Dataset entries
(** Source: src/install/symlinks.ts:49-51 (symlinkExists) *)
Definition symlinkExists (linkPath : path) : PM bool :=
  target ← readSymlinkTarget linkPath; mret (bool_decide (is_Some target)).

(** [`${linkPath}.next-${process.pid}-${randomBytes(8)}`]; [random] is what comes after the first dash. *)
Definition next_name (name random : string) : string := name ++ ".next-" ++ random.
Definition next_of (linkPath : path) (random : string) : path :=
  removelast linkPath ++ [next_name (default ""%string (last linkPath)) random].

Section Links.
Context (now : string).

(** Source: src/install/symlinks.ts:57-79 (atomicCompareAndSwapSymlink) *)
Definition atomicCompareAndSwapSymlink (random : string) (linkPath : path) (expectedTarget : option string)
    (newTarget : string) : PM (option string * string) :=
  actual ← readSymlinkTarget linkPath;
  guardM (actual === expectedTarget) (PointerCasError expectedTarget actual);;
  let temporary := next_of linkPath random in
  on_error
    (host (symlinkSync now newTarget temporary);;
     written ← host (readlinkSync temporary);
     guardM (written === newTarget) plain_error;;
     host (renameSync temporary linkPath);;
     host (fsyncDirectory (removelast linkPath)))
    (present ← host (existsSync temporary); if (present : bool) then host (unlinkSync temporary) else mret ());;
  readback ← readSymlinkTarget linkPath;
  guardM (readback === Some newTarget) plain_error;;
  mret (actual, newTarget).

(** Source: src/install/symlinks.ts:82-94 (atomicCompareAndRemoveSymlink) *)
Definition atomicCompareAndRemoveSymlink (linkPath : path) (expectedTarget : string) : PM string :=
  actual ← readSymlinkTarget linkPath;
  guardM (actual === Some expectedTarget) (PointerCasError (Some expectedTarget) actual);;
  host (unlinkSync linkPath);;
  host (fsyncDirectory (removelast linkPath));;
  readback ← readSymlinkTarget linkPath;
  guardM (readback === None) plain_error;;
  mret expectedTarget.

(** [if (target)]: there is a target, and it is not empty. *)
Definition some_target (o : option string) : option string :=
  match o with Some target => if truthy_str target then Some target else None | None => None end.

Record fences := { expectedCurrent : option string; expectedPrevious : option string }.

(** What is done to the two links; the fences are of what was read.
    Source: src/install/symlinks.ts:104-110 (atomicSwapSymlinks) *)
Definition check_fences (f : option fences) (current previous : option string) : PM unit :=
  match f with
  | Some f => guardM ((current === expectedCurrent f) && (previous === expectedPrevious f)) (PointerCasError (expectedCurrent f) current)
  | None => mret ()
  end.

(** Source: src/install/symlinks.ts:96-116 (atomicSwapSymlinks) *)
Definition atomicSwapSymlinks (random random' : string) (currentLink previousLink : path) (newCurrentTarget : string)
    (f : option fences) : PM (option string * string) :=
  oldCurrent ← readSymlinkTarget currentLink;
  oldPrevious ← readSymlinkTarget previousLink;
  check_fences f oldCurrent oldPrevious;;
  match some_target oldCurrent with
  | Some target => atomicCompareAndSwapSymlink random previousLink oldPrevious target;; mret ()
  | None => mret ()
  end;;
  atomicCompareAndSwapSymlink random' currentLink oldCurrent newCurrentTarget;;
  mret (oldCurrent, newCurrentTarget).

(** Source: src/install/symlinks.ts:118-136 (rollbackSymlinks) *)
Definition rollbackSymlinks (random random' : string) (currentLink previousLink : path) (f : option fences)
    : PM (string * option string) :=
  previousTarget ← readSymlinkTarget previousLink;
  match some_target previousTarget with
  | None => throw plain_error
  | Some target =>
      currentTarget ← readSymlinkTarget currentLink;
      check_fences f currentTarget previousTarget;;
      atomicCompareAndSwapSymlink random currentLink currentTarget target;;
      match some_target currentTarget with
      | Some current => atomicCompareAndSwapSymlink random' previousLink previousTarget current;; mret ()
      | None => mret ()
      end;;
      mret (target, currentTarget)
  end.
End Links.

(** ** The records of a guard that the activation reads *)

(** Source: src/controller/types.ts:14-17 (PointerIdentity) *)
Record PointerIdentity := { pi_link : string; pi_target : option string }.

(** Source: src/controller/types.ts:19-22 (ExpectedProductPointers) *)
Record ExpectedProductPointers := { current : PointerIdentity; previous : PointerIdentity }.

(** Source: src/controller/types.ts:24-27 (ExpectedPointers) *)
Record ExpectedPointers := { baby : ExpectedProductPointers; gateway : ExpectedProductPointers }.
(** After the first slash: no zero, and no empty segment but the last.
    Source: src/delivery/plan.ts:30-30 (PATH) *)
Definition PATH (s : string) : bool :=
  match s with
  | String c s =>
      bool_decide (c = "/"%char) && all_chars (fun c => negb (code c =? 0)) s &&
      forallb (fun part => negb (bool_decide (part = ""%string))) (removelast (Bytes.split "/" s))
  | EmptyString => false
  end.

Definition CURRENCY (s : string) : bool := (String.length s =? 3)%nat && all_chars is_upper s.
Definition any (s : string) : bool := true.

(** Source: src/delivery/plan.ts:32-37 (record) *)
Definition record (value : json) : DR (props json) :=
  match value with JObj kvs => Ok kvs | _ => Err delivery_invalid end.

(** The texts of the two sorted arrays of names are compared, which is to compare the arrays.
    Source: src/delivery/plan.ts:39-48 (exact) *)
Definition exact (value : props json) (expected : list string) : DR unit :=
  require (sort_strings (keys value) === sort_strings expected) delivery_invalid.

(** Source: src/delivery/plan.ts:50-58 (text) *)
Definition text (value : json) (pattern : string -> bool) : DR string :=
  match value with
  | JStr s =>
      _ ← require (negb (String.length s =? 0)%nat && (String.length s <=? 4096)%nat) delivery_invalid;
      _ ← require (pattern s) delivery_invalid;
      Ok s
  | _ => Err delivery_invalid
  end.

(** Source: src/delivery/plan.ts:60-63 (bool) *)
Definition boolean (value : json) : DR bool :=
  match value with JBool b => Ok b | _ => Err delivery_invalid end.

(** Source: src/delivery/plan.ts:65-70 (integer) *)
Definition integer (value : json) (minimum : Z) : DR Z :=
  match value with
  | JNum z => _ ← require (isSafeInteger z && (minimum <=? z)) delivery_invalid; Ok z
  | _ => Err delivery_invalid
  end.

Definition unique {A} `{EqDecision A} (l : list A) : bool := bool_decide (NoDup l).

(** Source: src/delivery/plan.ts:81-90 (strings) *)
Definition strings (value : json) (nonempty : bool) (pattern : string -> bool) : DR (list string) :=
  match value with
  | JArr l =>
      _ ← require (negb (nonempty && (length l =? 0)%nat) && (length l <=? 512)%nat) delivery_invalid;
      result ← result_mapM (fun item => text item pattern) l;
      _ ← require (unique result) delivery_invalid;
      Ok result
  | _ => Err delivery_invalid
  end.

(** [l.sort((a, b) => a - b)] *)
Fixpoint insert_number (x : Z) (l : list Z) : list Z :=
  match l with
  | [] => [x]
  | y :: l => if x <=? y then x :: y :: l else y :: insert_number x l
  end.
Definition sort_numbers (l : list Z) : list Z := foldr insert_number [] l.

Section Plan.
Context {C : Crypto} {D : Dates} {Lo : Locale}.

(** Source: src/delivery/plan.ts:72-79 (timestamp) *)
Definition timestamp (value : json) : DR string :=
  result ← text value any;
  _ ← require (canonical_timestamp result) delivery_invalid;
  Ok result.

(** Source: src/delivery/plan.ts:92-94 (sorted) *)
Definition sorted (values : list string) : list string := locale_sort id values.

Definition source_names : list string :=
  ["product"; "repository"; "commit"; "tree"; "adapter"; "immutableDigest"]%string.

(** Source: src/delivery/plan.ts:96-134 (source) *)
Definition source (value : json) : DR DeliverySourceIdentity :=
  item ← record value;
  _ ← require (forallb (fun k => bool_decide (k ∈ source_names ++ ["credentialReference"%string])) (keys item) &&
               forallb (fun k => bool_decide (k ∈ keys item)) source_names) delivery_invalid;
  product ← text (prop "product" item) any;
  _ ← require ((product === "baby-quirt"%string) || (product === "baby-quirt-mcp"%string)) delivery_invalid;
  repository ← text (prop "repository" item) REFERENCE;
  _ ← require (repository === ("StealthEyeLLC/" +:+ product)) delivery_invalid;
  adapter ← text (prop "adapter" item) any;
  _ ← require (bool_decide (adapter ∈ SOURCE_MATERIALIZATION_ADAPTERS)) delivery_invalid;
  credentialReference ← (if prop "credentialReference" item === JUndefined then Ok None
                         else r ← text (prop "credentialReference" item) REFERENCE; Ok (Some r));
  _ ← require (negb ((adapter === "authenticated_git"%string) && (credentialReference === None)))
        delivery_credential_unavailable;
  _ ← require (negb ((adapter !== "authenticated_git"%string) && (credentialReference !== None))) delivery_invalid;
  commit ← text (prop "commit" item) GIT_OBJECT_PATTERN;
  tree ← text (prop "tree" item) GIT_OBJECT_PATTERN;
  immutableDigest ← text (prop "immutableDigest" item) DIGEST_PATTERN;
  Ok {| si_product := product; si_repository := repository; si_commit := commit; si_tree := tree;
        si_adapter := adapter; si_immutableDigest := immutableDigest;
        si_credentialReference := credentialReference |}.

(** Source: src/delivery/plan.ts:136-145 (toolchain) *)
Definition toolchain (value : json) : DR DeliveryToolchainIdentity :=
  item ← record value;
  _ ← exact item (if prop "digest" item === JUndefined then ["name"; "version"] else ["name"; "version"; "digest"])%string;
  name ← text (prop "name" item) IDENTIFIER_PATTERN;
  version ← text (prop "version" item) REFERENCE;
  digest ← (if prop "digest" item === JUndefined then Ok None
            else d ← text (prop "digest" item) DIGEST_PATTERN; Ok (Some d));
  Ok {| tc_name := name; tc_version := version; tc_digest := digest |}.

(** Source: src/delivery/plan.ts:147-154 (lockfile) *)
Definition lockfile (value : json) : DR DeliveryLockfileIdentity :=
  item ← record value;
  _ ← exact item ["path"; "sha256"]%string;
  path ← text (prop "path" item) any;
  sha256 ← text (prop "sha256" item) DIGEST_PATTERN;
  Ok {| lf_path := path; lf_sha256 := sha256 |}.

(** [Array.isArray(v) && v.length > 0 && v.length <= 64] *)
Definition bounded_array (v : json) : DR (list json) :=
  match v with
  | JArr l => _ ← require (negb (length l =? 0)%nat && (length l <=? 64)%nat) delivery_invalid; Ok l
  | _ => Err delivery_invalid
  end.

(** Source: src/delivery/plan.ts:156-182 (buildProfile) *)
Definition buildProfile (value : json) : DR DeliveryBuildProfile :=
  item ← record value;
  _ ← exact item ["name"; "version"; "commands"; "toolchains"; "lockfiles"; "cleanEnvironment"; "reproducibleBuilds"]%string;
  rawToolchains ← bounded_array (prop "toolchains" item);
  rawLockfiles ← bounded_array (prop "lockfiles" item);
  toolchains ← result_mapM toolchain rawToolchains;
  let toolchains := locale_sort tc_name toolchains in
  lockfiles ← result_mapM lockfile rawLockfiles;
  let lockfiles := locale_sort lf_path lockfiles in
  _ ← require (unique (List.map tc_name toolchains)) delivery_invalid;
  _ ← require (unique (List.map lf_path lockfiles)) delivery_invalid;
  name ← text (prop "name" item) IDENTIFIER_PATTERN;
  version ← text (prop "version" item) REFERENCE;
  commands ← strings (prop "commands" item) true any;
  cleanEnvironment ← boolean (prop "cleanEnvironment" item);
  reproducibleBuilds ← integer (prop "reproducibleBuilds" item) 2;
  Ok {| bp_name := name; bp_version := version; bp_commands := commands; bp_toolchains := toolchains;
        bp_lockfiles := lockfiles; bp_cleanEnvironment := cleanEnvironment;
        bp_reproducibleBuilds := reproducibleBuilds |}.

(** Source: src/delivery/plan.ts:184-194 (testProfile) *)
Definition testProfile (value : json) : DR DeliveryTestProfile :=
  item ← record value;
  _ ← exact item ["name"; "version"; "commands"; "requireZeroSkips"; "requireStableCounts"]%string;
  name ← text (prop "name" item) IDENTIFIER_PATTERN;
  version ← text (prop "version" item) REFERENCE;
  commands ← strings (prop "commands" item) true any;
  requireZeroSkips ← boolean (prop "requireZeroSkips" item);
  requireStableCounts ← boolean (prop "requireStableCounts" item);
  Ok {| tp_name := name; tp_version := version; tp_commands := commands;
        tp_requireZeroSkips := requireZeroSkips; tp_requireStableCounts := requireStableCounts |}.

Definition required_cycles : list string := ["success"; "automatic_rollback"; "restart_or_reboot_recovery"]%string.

- _Activity_:
Copy the lines of the data above exactly as written, beginning with the line containing "(** After the" and ending with the line containing "(code c =? 0)) s &&", and leave out all other lines.

- _Answer box_:
(** After the first slash: no zero, and no empty segment but the last.
    Source: src/delivery/plan.ts:30-30 (PATH) *)
Definition PATH (s : string) : bool :=
  match s with
  | String c s =>
      bool_decide (c = "/"%char) && all_chars (fun c => negb (code c =? 0)) s &&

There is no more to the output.